B. Definitions - obligations and disbursements
An obligation is a financial or related transaction that creates a legal liability to pay. In most cases, the actual disbursement of funds occurs after the obligation is made. An obligation can be made in a variety of ways, such as placing an order, awarding a contract, receiving a service, etc. which requires payment during a given period or in some future period.
Obligations must be based on a bona fide need for goods or services that exist within the Federal fiscal year (October 1 through September 30) and must be made no later than six months after the close of that fiscal year (March 30). The intent of this policy is to allow the DDS sufficient time to incur the fiscal year obligation through State purchasing procedures when funding is authorized late in the year.
Obligations represent liabilities against obligational authority and include payments for goods or services received and commitments to pay for goods or services ordered.
Obligations result from:
Employing individuals (compensation of personnel for time devoted to SSA disability programs);
Issuing travel authorizations (travel expenses incurred specifically for time devoted to SSA disability programs);
Ordering services (e.g., consultative examinations, contractual services);
Ordering materials; and
Ordering equipment and making other approved capital expenditures.
Valid obligations should be supported by documents/records that describe the nature of the obligations and support the amounts recorded.
2. Obligational estimates
Where an obligation is definite but the precise amount is not known, it may be estimated. The basis used in developing such estimates must be applied consistently from period to period.
3. Obligational authority
Obligational authority is the monetary limit approved for State agency obligations to be incurred for SSA disability program operations. The obligational authority--granted in the State agency budget approval (Form SSA-872)--places a cumulative limit on the amount of obligational authority available to the State agency. The obligational authority--which remains available for six months after the close of the Federal fiscal year--must not be exceeded for the Federal fiscal year without SSA regional office written approval.
4. Unliquidated obligations
Unliquidated obligations represent obligations for which payment has not yet been made. Unpaid obligations are considered unliquidated whether or not the goods or services have been received.

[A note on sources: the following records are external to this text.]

(* ===== verification/Sha256.v ===== *)
(** * Sha256: [hashlib.sha256(payload).hexdigest()]

    The digest of the standard library, on the byte strings of [PyLib].  The
    words are 32 bits wide and every addition is taken modulo [2 ^ 32]. *)

From Stdlib Require Import Ascii String.
From S2P Require Import Prelude PyLib.
Import Text.

#[local] Open Scope Z_scope.

Module Sha256.

Definition w32 (z : Z) : Z := z mod 2 ^ 32.

Definition rotr (n x : Z) : Z := Z.lor (Z.shiftr x n) (w32 (Z.shiftl x (32 - n))).

Definition K : list Z :=
  [1116352408; 1899447441; 3049323471; 3921009573; 961987163; 1508970993;
   2453635748; 2870763221; 3624381080; 310598401; 607225278; 1426881987;
   1925078388; 2162078206; 2614888103; 3248222580; 3835390401; 4022224774;
   264347078; 604807628; 770255983; 1249150122; 1555081692; 1996064986;
   2554220882; 2821834349; 2952996808; 3210313671; 3336571891; 3584528711;
   113926993; 338241895; 666307205; 773529912; 1294757372; 1396182291;
   1695183700; 1986661051; 2177026350; 2456956037; 2730485921; 2820302411;
   3259730800; 3345764771; 3516065817; 3600352804; 4094571909; 275423344;
   430227734; 506948616; 659060556; 883997877; 958139571; 1322822218;
   1537002063; 1747873779; 1955562222; 2024104815; 2227730452; 2361852424;
   2428436474; 2756734187; 3204031479; 3329325298].

Definition H0 : list Z := [1779033703; 3144134277; 1013904242; 2773480762; 1359893119; 2600822924; 528734635; 1541459225].

(** Big-endian bytes of the [n]-byte number [z]. *)
Fixpoint be_bytes (n : nat) (z : Z) : list Z :=
  match n with O => [] | S n' => be_bytes n' (Z.shiftr z 8) ++ [Z.land z 255] end.

(** The message, a one bit, zeros, and the bit length on eight bytes. *)
Definition pad (message : list Z) : list Z :=
  let len := Z.of_nat (length message) in
  message ++ [128] ++ replicate (Z.to_nat ((55 - len) mod 64)) 0 ++ be_bytes 8 (8 * len).

Fixpoint words (bytes : list Z) : list Z :=
  match bytes with
  | a :: b :: c :: d :: rest => Z.lor (Z.shiftl a 24) (Z.lor (Z.shiftl b 16) (Z.lor (Z.shiftl c 8) d)) :: words rest
  | _ => []
  end.

(** The message schedule, newest word first. *)
Fixpoint extend (n : nat) (w : list Z) : list Z :=
  match n with
  | O => w
  | S n' =>
    let x := nth 14 w 0 in let y := nth 1 w 0 in
    let s0 := Z.lxor (rotr 7 x) (Z.lxor (rotr 18 x) (Z.shiftr x 3)) in
    let s1 := Z.lxor (rotr 17 y) (Z.lxor (rotr 19 y) (Z.shiftr y 10)) in
    extend n' (w32 (nth 15 w 0 + s0 + nth 6 w 0 + s1) :: w)
  end.

Definition schedule (block : list Z) : list Z := rev (extend 48 (rev block)).

Definition round (h : list Z) (kw : Z * Z) : list Z :=
  match h with
  | [a; b; c; d; e; f; g; hh] =>
    let s1 := Z.lxor (rotr 6 e) (Z.lxor (rotr 11 e) (rotr 25 e)) in
    let ch := Z.lxor (Z.land e f) (Z.land (w32 (Z.lnot e)) g) in
    let t1 := w32 (hh + s1 + ch + kw.1 + kw.2) in
    let s0 := Z.lxor (rotr 2 a) (Z.lxor (rotr 13 a) (rotr 22 a)) in
    let maj := Z.lxor (Z.land a b) (Z.lxor (Z.land a c) (Z.land b c)) in
    [w32 (t1 + s0 + maj); a; b; c; w32 (d + t1); e; f; g]
  | _ => h
  end.

Definition compress (h block : list Z) : list Z :=
  zip_with (fun x y => w32 (x + y)) h (foldl round h (zip K (schedule block))).

Fixpoint blocks (n : nat) (h w : list Z) : list Z :=
  match n with O => h | S n' => blocks n' (compress h (take 16 w)) (drop 16 w) end.

Definition hex_digit (z : Z) : ascii := ascii_of_N (Z.to_N (if z <? 10 then 48 + z else 87 + z)).

(** [f"{word:08x}"]. *)
Definition hex_word (z : Z) : text :=
  (fun i => hex_digit (Z.land (Z.shiftr z (4 * (7 - i))) 15)) <$> [0; 1; 2; 3; 4; 5; 6; 7].

Definition hexdigest (payload : text) : text :=
  let w := words (pad (code <$> payload)) in
  concat (hex_word <$> blocks (length w / 16) H0 w).

(** ** The shape of a digest *)

Lemma length_round h kw : length (round h kw) = length h.
Proof. unfold round. by repeat case_match. Qed.

Lemma length_compress h block : length (compress h block) = length h.
Proof.
  unfold compress. rewrite length_zip_with.
  assert (forall l, length (foldl round h l) = length h) as ->; [|lia].
  intros l. revert h. induction l as [|x l IH]; intros h; [done|]. simpl. by rewrite IH, length_round.
Qed.

Lemma length_blocks n h w : length (blocks n h w) = length h.
Proof. revert h w. induction n as [|n IH]; intros h w; [done|]. simpl. by rewrite IH, length_compress. Qed.

(** A digest has 64 characters. *)
Lemma length_hexdigest payload : length (hexdigest payload) = 64%nat.
Proof.
  unfold hexdigest. generalize (length_blocks (length (words (pad (code <$> payload))) / 16) H0 (words (pad (code <$> payload)))).
  generalize (blocks (length (words (pad (code <$> payload))) / 16) H0 (words (pad (code <$> payload)))).
  intros h Hl. do 9 (destruct h as [|? h]; [try discriminate Hl|]); [reflexivity|discriminate Hl].
Qed.

(** The characters of a digest are hexadecimal digits. *)
Lemma hexdigest_hex payload c : c ∈ hexdigest payload -> exists z, 0 <= z < 16 /\ c = hex_digit z.
Proof.
  intros (w & _ & Hc)%elem_of_concat_fmap. apply list_elem_of_fmap in Hc as (i & -> & _).
  eexists. split; [|done].
  change 15 with (Z.ones 4). rewrite Z.land_ones by lia. apply Z.mod_pos_bound. lia.
Qed.

(** The published test vectors. *)
Example sha256_empty :
  hexdigest [] = lit "e3b0c44298fc1c149afbf4c8996fb92427ae41e4649b934ca495991b7852b855".
Proof. vm_compute. reflexivity. Qed.

Example sha256_abc :
  hexdigest (lit "abc") = lit "ba7816bf8f01cfea414140de5dae2223b00361a396177a9cb410ff61f20015ad".
Proof. vm_compute. reflexivity. Qed.

End Sha256.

Examples of unliquidated obligations include:
EXAMPLE 1 - Delivered Orders
Examples include the unpaid amounts of salaries and wages earned by personnel during the accounting period; consultative examination (CE) and medical evidence of record (MER) reports received for which the costs have not been paid; and equipment, supplies, and services received for which the costs have not been paid.
EXAMPLE 2 - Undelivered Orders
Examples include CE and MER ordered where the reports have not been received, and equipment, supplies, and maintenance services ordered but not received.
A disbursement is the liquidation of an obligation by the issuance of a check, warrant or cash payment.